The concern over global warming and climate change has suddenly become the main topic of discussion at all international fora. A panacea seems to have been found in the biofuels (bioethanol and biodiesel), and US is leading this particular charge. Food crops like corn, sugarcane, sugar beet, soybeans, rapeseed and palm oil are presently being used as feedstock for biofuels. And the support-incentive schemes adopted usually combine generous subsidies for domestic generation (via tax credits) and tariff protection against imports, in particular into the US.
This has had two effects. Increased demand of food crops for fuel has increased the domestic demand for these crops, which while reducing the net subsidies that these countries are paying their farmers (in 2006, US taxpayers paid farmers around USD 11.9 billion to make up for low market prices as opposed to 14-18 billion in 2004-05), is also increasing prices in those countries dependent on imported food. The tortilla unrest in Mexico earlier this year is but a mere preview of things to come. The FAO has recently calculated that despite bumper harvests in 2007, the poorest countries will see their cereal import bill increase by one quarter in the current season alone due the biofuels demand.
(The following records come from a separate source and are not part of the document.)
(** Marking a chunk. *)
Lemma mark_spec b n :
  bitmap_wf b → 1 <= n <= bm_total b →
  ∃ b', mark b n = (Ok (negb (has b n)), b') ∧ bitmap_wf b' ∧ bm_total b' = bm_total b ∧
    ∀ m, 1 <= m → has b' m = has b m || (m =? n).
Proof.
  intros W Hn. unfold mark. rewrite (proj2 (Z.leb_le _ _)), (proj2 (Z.leb_le _ _)) by lia. cbn [andb negb].
  destruct (has b n) eqn:E.
  { exists b. repeat split; try apply W. intros m _. destruct (Z.eqb_spec m n) as [->|]; [by rewrite E|].
    by rewrite orb_false_r. }
  destruct (split8 (n - 1)) as [-> ->]. eexists. split; [reflexivity|]. set (b' := mkBitmap _ _ _).
  pose proof (length_bound _ (bw_total b W)) as Hlen. pose proof (Z.mod_pos_bound (n - 1) 8 ltac:(lia)).
  assert (Hbit : ∀ k, 0 <= k → bit_at (bm_bits b') k = bit_at (bm_bits b) k || (k =? n - 1)).
  { intros k Hk. cbn [b' bm_bits]. rewrite bit_at_alter by done. pose proof (Z.div_mod k 8 ltac:(lia)).
    pose proof (Z.div_mod (n - 1) 8 ltac:(lia)). pose proof (Z.div_pos k 8 Hk ltac:(lia)).
    pose proof (Z.div_pos (n - 1) 8 ltac:(lia) ltac:(lia)). case_decide as Ei.
    - unfold bit_at. rewrite Ei. destruct (lookup_lt_is_Some_2 (bm_bits b) (Z.to_nat ((n - 1) / 8))) as [x Hx].
      { pose proof (bw_length b W). assert ((n - 1) / 8 < Z.of_nat (length (bm_bits b))); [|lia].
        apply Z.div_lt_upper_bound; lia. }
      rewrite Hx, lor_bit by (try apply Z.mod_pos_bound; lia). f_equal.
      destruct (Z.eqb_spec (k mod 8) ((n - 1) mod 8)), (Z.eqb_spec k (n - 1)); lia || done.
    - destruct (Z.eqb_spec k (n - 1)) as [->|]; [done|by rewrite orb_false_r]. }
  assert (Hhas : ∀ m, 1 <= m → has b' m = has b m || (m =? n)).
  { intros m Hm. rewrite !has_bit, Hbit by lia. f_equal.
    destruct (Z.eqb_spec (m - 1) (n - 1)), (Z.eqb_spec m n); lia || done. }
  split; [|by split]. split; cbn [b' bm_total bm_count]; [apply W| | | |].
  - unfold b'. cbn [bm_bits]. rewrite length_alter. apply W.
  - apply bytes_ok_alter; [apply W|]. intros x Hx. by apply byte_ok_lor.
  - rewrite (bw_count b W). symmetry. apply (count_if_add (has b) _ _ n); [apply NoDup_seqZ|by apply elem_chunk_numbers|done|..].
    + rewrite Hhas, Z.eqb_refl by lia. by rewrite orb_true_r.
    + intros m Hm%elem_chunk_numbers Hne. rewrite Hhas by lia.
      by rewrite (proj2 (Z.eqb_neq _ _) Hne), orb_false_r.
  - intros k Hk. pose proof (bw_total b W). rewrite Hbit by lia. rewrite (bw_padding b W k Hk).
    apply Z.eqb_neq. lia.
Qed.

Lemma count_if_size (p : Z → bool) l :
  NoDup l → count_if p l = Z.of_nat (size (list_to_set (C := gset Z) (filter (λ n, p n = true) l))).
Proof.
  intros H. rewrite size_list_to_set by (by apply NoDup_filter).
  induction l as [|x l IH]; [done|]. apply NoDup_cons in H as [_ H]. cbn [count_if foldr].
  fold (count_if p l). rewrite filter_cons, IH by done. destruct (p x); case_decide; cbn [length]; lia || done.
Qed.

Lemma list_find_head {A} (Q : A → Prop) `{∀ x, Decision (Q x)} l :
  snd <$> list_find Q l = head (filter Q l).
Proof.
  induction l as [|x l IH]; [done|]. cbn [list_find]. rewrite filter_cons. case_decide; [done|].
  rewrite <- IH. by destruct (list_find Q l).
Qed.

Lemma missing_nil b : bitmap_wf b → missing b = [] ↔ is_complete b = true.
Proof.
  intros W. rewrite is_complete_iff by done. unfold missing. split.
  - intros H n Hn. destruct (has b n) eqn:E; [done|]. exfalso.
    apply (not_elem_of_nil n). rewrite <- H. apply list_elem_of_filter.
    split; [done|by apply elem_chunk_numbers].
  - intros H. apply list.nil_length_inv. destruct (filter _ _) as [|n l] eqn:E; [done|].
    assert (Hn : n ∈ n :: l) by by left. rewrite <- E in Hn.
    apply list_elem_of_filter in Hn as [Hn Hr%elem_chunk_numbers]. by rewrite H in Hn.
Qed.

(** The chunk bitmap is the finite set of received chunks: marking a
    number in range answers whether it was new and adds exactly it, marking
    any other number is refused and changes nothing; the count is the size
    of the set, the bitmap is complete iff no chunk is missing, and the
    missing chunks are exactly the rest, the first one first. *)
Theorem bitmap_refines_set b n :
  bitmap_wf b →
  let '(r, b') := mark b n in
  bitmap_wf b' ∧ bm_total b' = bm_total b ∧
  (if decide (1 <= n <= bm_total b)
   then r = Ok (bool_decide (n ∉ chunks_in b)) ∧ chunks_in b' = {[n]} ∪ chunks_in b
   else r = Err TransferValidationError ∧ b' = b) ∧
  bm_count b' = Z.of_nat (size (chunks_in b')) ∧
  (is_complete b' = true ↔ missing b' = []) ∧ next_missing b' = head (missing b') ∧
  (∀ m, m ∈ missing b' ↔ 1 <= m <= bm_total b' ∧ m ∉ chunks_in b').
Proof.
  intros W.
  assert (Hend : ∀ b', bitmap_wf b' → bm_count b' = Z.of_nat (size (chunks_in b')) ∧
    (is_complete b' = true ↔ missing b' = []) ∧ next_missing b' = head (missing b') ∧
    (∀ m, m ∈ missing b' ↔ 1 <= m <= bm_total b' ∧ m ∉ chunks_in b')).
  { intros b' W'. split; [rewrite (bw_count b' W'); apply count_if_size, NoDup_seqZ|].
    split; [symmetry; by apply missing_nil|]. split; [apply list_find_head|].
    intros m. unfold missing. rewrite list_elem_of_filter, elem_chunk_numbers, elem_chunks_in.
    destruct (has b' m); naive_solver. }
  destruct (decide (1 <= n <= bm_total b)) as [Hn|Hn].
  - destruct (mark_spec b n W Hn) as (b' & -> & W' & Ht & Hh). split; [done|]. split; [done|].
    split; [|by apply Hend]. split.
    + f_equal. symmetry. destruct (has b n) eqn:E; [apply bool_decide_false|apply bool_decide_true];
        rewrite elem_chunks_in, E; naive_solver.
    + apply set_eq. intros m. rewrite elem_of_union, elem_of_singleton, !elem_chunks_in, Ht.
      destruct (Z.lt_ge_cases m 1); [naive_solver lia|]. rewrite Hh by done.
      rewrite orb_true_iff, Z.eqb_eq. naive_solver.
  - unfold mark. destruct ((1 <=? n) && (n <=? bm_total b)) eqn:E; [breflect; lia|]. cbn [negb].
    split; [done|]. split; [done|]. split; [done|]. by apply Hend.
Qed.

Definition sample_bitmap : ChunkBitmap := mkBitmap 10 [5; 2] 3.

Lemma sample_bitmap_wf : bitmap_wf sample_bitmap.
Proof. by apply (bitmap_load_wf 10 [5; 2]); [lia|repeat constructor; unfold byte_ok; lia|]. Qed.

Lemma bitmap_refines_set_witness :
  let '(r, b') := mark sample_bitmap 2 in
  r = Ok (bool_decide (2 ∉ chunks_in sample_bitmap)) ∧ bm_count b' = Z.of_nat (size (chunks_in b')).
Proof.
  pose proof (bitmap_refines_set sample_bitmap 2 sample_bitmap_wf) as H.
  destruct (mark sample_bitmap 2) as [r b']. destruct H as (_ & _ & H1 & H2 & _).
  exact (conj (proj1 H1) H2).
Defined.

(** ** Resume bitmaps *)

Lemma byte_bits_high b i : byte_ok b → 8 <= i → Z.testbit b i = false.
Proof.
  intros [H1 H2] Hi. destruct (Z.eq_dec b 0) as [->|]; [apply Z.bits_0|].
  apply Z.bits_above_log2; [done|]. assert (Z.log2 b < 8); [|lia]. apply Z.log2_lt_pow2; lia.
Qed.

Lemma bits_ext (l l' : list Z) :
  length l = length l' → bytes_ok l → bytes_ok l' → (∀ k, 0 <= k → bit_at l k = bit_at l' k) → l = l'.
Proof.
  intros Hlen H1 H2 H. apply (list_eq_same_length _ _ (length l)); [done..|].
  intros i x y Hi Hx Hy. unfold bytes_ok in H1, H2. rewrite Forall_lookup in H1, H2.
  apply Z.bits_inj'. intros j Hj.
  destruct (Z.lt_ge_cases j 8) as [Hj8|Hj8].
  - specialize (H (8 * Z.of_nat i + j) ltac:(lia)). unfold bit_at in H.
    rewrite <- (Z.div_unique (8 * Z.of_nat i + j) 8 (Z.of_nat i) j),
      <- (Z.mod_unique (8 * Z.of_nat i + j) 8 (Z.of_nat i) j), Nat2Z.id, Hx, Hy in H by lia. done.
  - by rewrite !byte_bits_high by eauto.
Qed.

Lemma bitmap_ext b b' :
  bitmap_wf b → bitmap_wf b' → bm_total b = bm_total b' → length (bm_bits b) = length (bm_bits b') →
  (∀ k, 0 <= k → bit_at (bm_bits b) k = bit_at (bm_bits b') k) → b = b'.
Proof.
  intros W W' Ht Hl Hb. assert (E : bm_bits b = bm_bits b') by (apply bits_ext; [done|apply W|apply W'|done]).
  assert (Ec : bm_count b = bm_count b').
  { rewrite (bw_count b W), (bw_count b' W'), !count_shift, Ht. by rewrite E. }
  destruct b, b'. cbn in *. by subst.
Qed.

(** A resume bitmap survives the wire, and an untrusted one is made
    safe: reading back what [to_b64] wrote gives the same bitmap, and
    whatever text the peer sends is refused or becomes a well-formed
    bitmap of the right size, whose count no padding bit can inflate and
    which is complete only if it claims every chunk. *)
Theorem resume_bitmap_roundtrip b s total :
  (bitmap_wf b → from_b64 (to_b64 b) (bm_total b) = Ok b) ∧
  (∀ b', from_b64 s total = Ok b' → bitmap_wf b' ∧ bm_total b' = total ∧
     bm_count b' = Z.of_nat (size (chunks_in b')) ∧
     (is_complete b' = true ↔ ∀ n, 1 <= n <= total → n ∈ chunks_in b')).
Proof.
  split.
  - intros W. unfold from_b64, to_b64. rewrite b64_roundtrip by apply W. cbn [of_option mbind result_bind].
    unfold ChunkBitmap_init. pose proof (bw_total b W) as Ht. rewrite (proj2 (Z.ltb_ge _ _) Ht).
    cbn [negb guard_or mbind result_bind].
    destruct (bitmap_load (bm_total b) (bm_bits b)) as [b'|e] eqn:E.
    2: { unfold bitmap_load in E. rewrite (proj2 (Z.eqb_eq _ _) (bw_length b W)) in E. discriminate. }
    destruct (bitmap_load_bits _ _ _ Ht E) as (H1 & H2 & _ & H4 & H5 & H6).
    pose proof (bitmap_load_wf _ _ _ Ht (bw_bytes b W) E) as W'. f_equal.
    apply (bitmap_ext b' b W' W H1 H2). intros k Hk. rewrite H6 by done.
    destruct (Z.ltb_spec k (bm_total b)); [done|]. symmetry. by apply (bw_padding b W).
  - intros b' H. apply bind_Ok in H as (raw & Hraw%of_option_Ok & H).
    unfold ChunkBitmap_init in H. apply bind_Ok in H as ([] & Ht%guard_or_Ok & H). breflect.
    pose proof (bitmap_load_wf total raw b' Ht (b64decode_ok _ _ Hraw) H) as W.
    pose proof (proj1 (bitmap_load_bits total raw b' Ht H)) as E. split; [done|]. split; [done|].
    split; [rewrite (bw_count b' W); apply count_if_size, NoDup_seqZ|].
    rewrite (is_complete_iff b' W), E. split; intros Hn n Hr; specialize (Hn n Hr).
    + apply elem_chunks_in. by rewrite E.
    + by apply elem_chunks_in in Hn as [_ ?].
Qed.

Lemma resume_bitmap_roundtrip_witness :
  from_b64 (to_b64 sample_bitmap) (bm_total sample_bitmap) = Ok sample_bitmap.
Proof. exact (proj1 (resume_bitmap_roundtrip sample_bitmap EmptyString 1) sample_bitmap_wf). Defined.

(** ** Reading and writing chunks *)

(** The bytes of chunk [n]. *)
Definition chunk_of (file : list Z) (chunk_size n : Z) : list Z :=
  take (Z.to_nat chunk_size) (drop (Z.to_nat ((n - 1) * chunk_size)) file).

Definition read_all (r : ChunkReader) (ns : list Z) : ChunkReader :=
  foldl (λ r n, (read r n).2) r ns.

Lemma read_keeps r n :
  rd_pos r = rd_cursor r →
  let r' := (read r n).2 in
  rd_pos r' = rd_cursor r' ∧ rd_file r' = rd_file r ∧ rd_chunk_size r' = rd_chunk_size r ∧
  rd_total r' = rd_total r.
Proof.
  intros H. unfold read. destruct (expected_length r n); [|done]. cbv zeta.
  destruct (Z.eqb_spec ((n - 1) * rd_chunk_size r) (rd_cursor r)) as [E|_];
    case_bool_decide; cbn [snd rd_pos rd_cursor rd_file rd_chunk_size rd_total]; repeat split; lia.
Qed.

Lemma read_all_keeps r ns :
  rd_pos r = rd_cursor r →
  let r' := read_all r ns in
  rd_pos r' = rd_cursor r' ∧ rd_file r' = rd_file r ∧ rd_chunk_size r' = rd_chunk_size r ∧
  rd_total r' = rd_total r.
Proof.
  revert r. induction ns as [|n ns IH]; intros r H; [done|]. cbn [read_all foldl].
  destruct (read_keeps r n H) as (H1 & H2 & H3 & H4). destruct (IH _ H1) as (G1 & G2 & G3 & G4).
  cbv zeta in *. unfold read_all in *. repeat split; congruence.
Qed.

(** Skipping seeks is sound: whatever chunks were read before, in
    whatever order, failed reads included, reading chunk [n] of the file
    gives its bytes, and a number outside the file's chunks is refused. *)
Theorem reader_returns_chunk (file : list Z) chunk_size total ns n :
  1 <= chunk_size →
  let r := read_all (ChunkReader_open file chunk_size total) ns in
  (read r n).1 =
    if decide (1 <= n <= total ∧ (n - 1) * chunk_size < Z.of_nat (length file))
    then Ok (chunk_of file chunk_size n) else Err TransferValidationError.
Proof.
  intros Hc r. destruct (read_all_keeps (ChunkReader_open file chunk_size total) ns eq_refl)
    as (H1 & H2 & H3 & H4). fold r in H1, H2, H3, H4. cbn in H2, H3, H4. clearbody r.
  unfold read, expected_length. rewrite H3, H4.
  destruct ((1 <=? n) && (n <=? total)) eqn:E.
  2: { rewrite decide_False; [done|]. intros [Hn _]. rewrite andb_false_iff, !Z.leb_gt in E. lia. }
  breflect. cbn [guard_or mbind result_bind]. rewrite H2.
  assert (Epos : (if (n - 1) * chunk_size =? rd_cursor r then rd_pos r else (n - 1) * chunk_size) =
    (n - 1) * chunk_size) by (destruct (Z.eqb_spec ((n - 1) * chunk_size) (rd_cursor r)); lia).
  rewrite Epos. fold (chunk_of file chunk_size n).
  assert (Hnn : 0 <= (n - 1) * chunk_size) by (apply Z.mul_nonneg_nonneg; lia).
  assert (Hempty : chunk_of file chunk_size n = [] ↔ Z.of_nat (length file) <= (n - 1) * chunk_size).
  { rewrite <- length_zero_iff_nil. unfold chunk_of. rewrite length_take, length_drop. lia. }
  case_bool_decide as Hd; cbn [fst].
  - rewrite decide_False; [done|]. apply Hempty in Hd. lia.
  - rewrite decide_True; [done|]. rewrite Hempty in Hd. lia.
Qed.

Lemma reader_returns_chunk_witness :
  (read (read_all (ChunkReader_open [1; 2; 3; 4; 5] 2 3) [3; 9; 1]) 2).1 = Ok [3; 4].
Proof. exact (reader_returns_chunk [1; 2; 3; 4; 5] 2 3 [3; 9; 1] 2 ltac:(lia)). Defined.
Notwithstanding how the price and supply scenario plays out in years to come, this raises a concern from the perspective of the currently stalled Doha Round of WTO Negotiations. It needs to be recalled that the current impasse is mainly on account of the stalemate in agriculture, in particular the developed country intransigence on reduction targets for agricultural subsidies.
The issue pertains to the treatment of subsidies on the agricultural products used as feedstock for generation of biofuels. And the concern is that given that new industrial uses of agricultural produce have been found and are being encouraged, ought the developed country subsidies going into these agricultural crops dedicated for biofuel generation continue to be discussed under Agreement on Agriculture (AoA)? If not, what should their treatment ideally be, and is there a need for reviewing the caps of agricultural subsidies under AoA, especially those under green box?It is notable that while the US is negotiating for the development of stronger WTO rules that will rein in the use of industrial subsidies, in the light of the ongoing agriculture negotiations, the proposed new subsidy rules are not intended to apply to the agriculture sector. A question that begs to be answered is whether the industrial use of agricultural crops should merit different treatment (from other food crops) insofar as certain particularly trade-distorting subsidies on these crops are concerned.